Many of the early visitors, government officials, surveyors and others left reports of their visits to the Upper Peninsula. One of the earliest chroniclers of the Lake Superior County was Jonathan Carver, the eighteenth-century explorer who is best known for his book, Travels through the Interior Parts of North America (1778). Henry R. Schoolcraft who became extremely knowledgeable about the Upper Peninsula is known for his works, Narrative Journal of Travel through the Northwestern Regions of the United States . . . to the Sources of the Mississippi River appeared in 1821 and Narrative of an Expedition through the Upper Mississippi to Itasca Lake, the Actual Source of the Mississippi (1834). Schoolcraft’s literary legacy in the form of books and articles extensive.

In the nineteenth century with the development of the mining regions many of those who wrote of the area and its wealth were Yankees and included professors affiliated with universities such as Yale and Harvard. Colonel Charles Whittlesey (1808-1886) was born in Southington, Connecticut and then in 1813 his parents moved to Ohio. He graduated from west Point, served his time in the Army and then became a surveyor. In 1844 traveled to the Lake Superior country as a geologist for a copper company. Between 1847 and 1851 he conducted surveys for the federal government around Lake Superior and in the Upper Mississippi Valley. He eventually spent fifteen seasons exploring these latter regions. The results of his work were a sizeable body of publications which provided the public with factual information on the geology, history and topography of this region.

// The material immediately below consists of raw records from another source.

Module VcxErrorKind.
(** [VcxErrorKind]. *)
Inductive t :=
  | InvalidState | InvalidConfiguration | InvalidHandle | InvalidJson | InvalidOption
  | InvalidMessagePack | ObjectCacheError | NotReady | IOError | LibindyInvalidStructure
  | TimeoutLibindy | InvalidLibindyParam | AlreadyInitialized | ActionNotSupported
  | CreateConnection | InvalidConnectionHandle | InvalidInviteDetail | InvalidRedirectDetail
  | DeleteConnection | GeneralConnectionError | NoPaymentInformation | InsufficientTokenAmount
  | InvalidPaymentAddress | CreateCredDef | CredDefAlreadyCreated | InvalidCredDefHandle
  | CreateRevRegDef | InvalidRevocationDetails | InvalidRevocationEntry
  | InvalidRevocationTimestamp | InvalidCredentialHandle | CreateCredentialRequest
  | InvalidIssuerCredentialHandle | InvalidCredentialRequest | InvalidCredential
  | InvalidAttributesStructure | InvalidProofHandle | InvalidDisclosedProofHandle
  | InvalidProof | InvalidSchema | InvalidProofCredentialData | CreateProof
  | InvalidProofRequest | CreateSchema | InvalidSchemaHandle | InvalidSchemaSeqNo
  | DuplicationSchema | UnknownSchemaRejection | InvalidGenesisTxnPath | CreatePoolConfig
  | PoolLedgerConnect | InvalidLedgerResponse | NoPoolOpen | PostMessageFailed | WalletCreate
  | MissingWalletName | MissingExportedWalletPath | MissingBackupKey | WalletAccessFailed
  | InvalidWalletHandle | DuplicationWallet | WalletRecordNotFound | DuplicationWalletRecord
  | WalletNotFound | WalletAlreadyOpen | MissingWalletKey | DuplicationMasterSecret
  | DuplicationDid | LoggingError | EncodeError | UnknownError | InvalidDid | InvalidVerkey
  | InvalidNonce | InvalidUrl | MissingPaymentMethod | SerializationError | NotBase58
  | InvalidHttpResponse | NoEndpoint | InvalidMessages | Common (n : Z) | LibndyError (n : Z)
  | UnknownLibndyError | NoAgentInformation.

#[global] Instance t_eq_dec : EqDecision t.
Proof. solve_decision. Defined.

Bela Hubbard (1814-1896) and William A. Burt were two other Yankees who left detailed accounts of their early years in the Upper Peninsula. In 1846 the two men authored Reports of Wm. A. Burt and Bela Hubbard, Esqs., On the Geography, Topography and Geology of the U.S. Surveys of the Mineral Region of the South Shore of Lake Superior, November, 1845. Later in 1888 Hubbard published his Memorials of a Half Century in Michigan and the Great Lakes which provides a wealth of information about the Upper Peninsula in general. Hubbard was born in Hamilton, New York, attended Hamilton College, and read law before he traveled to Michigan and became involved in real estate. For many years he worked as a surveyor with Douglass Houghton and then on his own.

Charles W. Penny was from a New England family who settled on Cape Cod and then in 1774 migrated to Putnam County, New York where Penny was born in 1812. He accompanied Douglass Houghton and in North to Lake Superior wrote of the Upper Peninsula wilderness as one of the last frontiers open in the Midwest.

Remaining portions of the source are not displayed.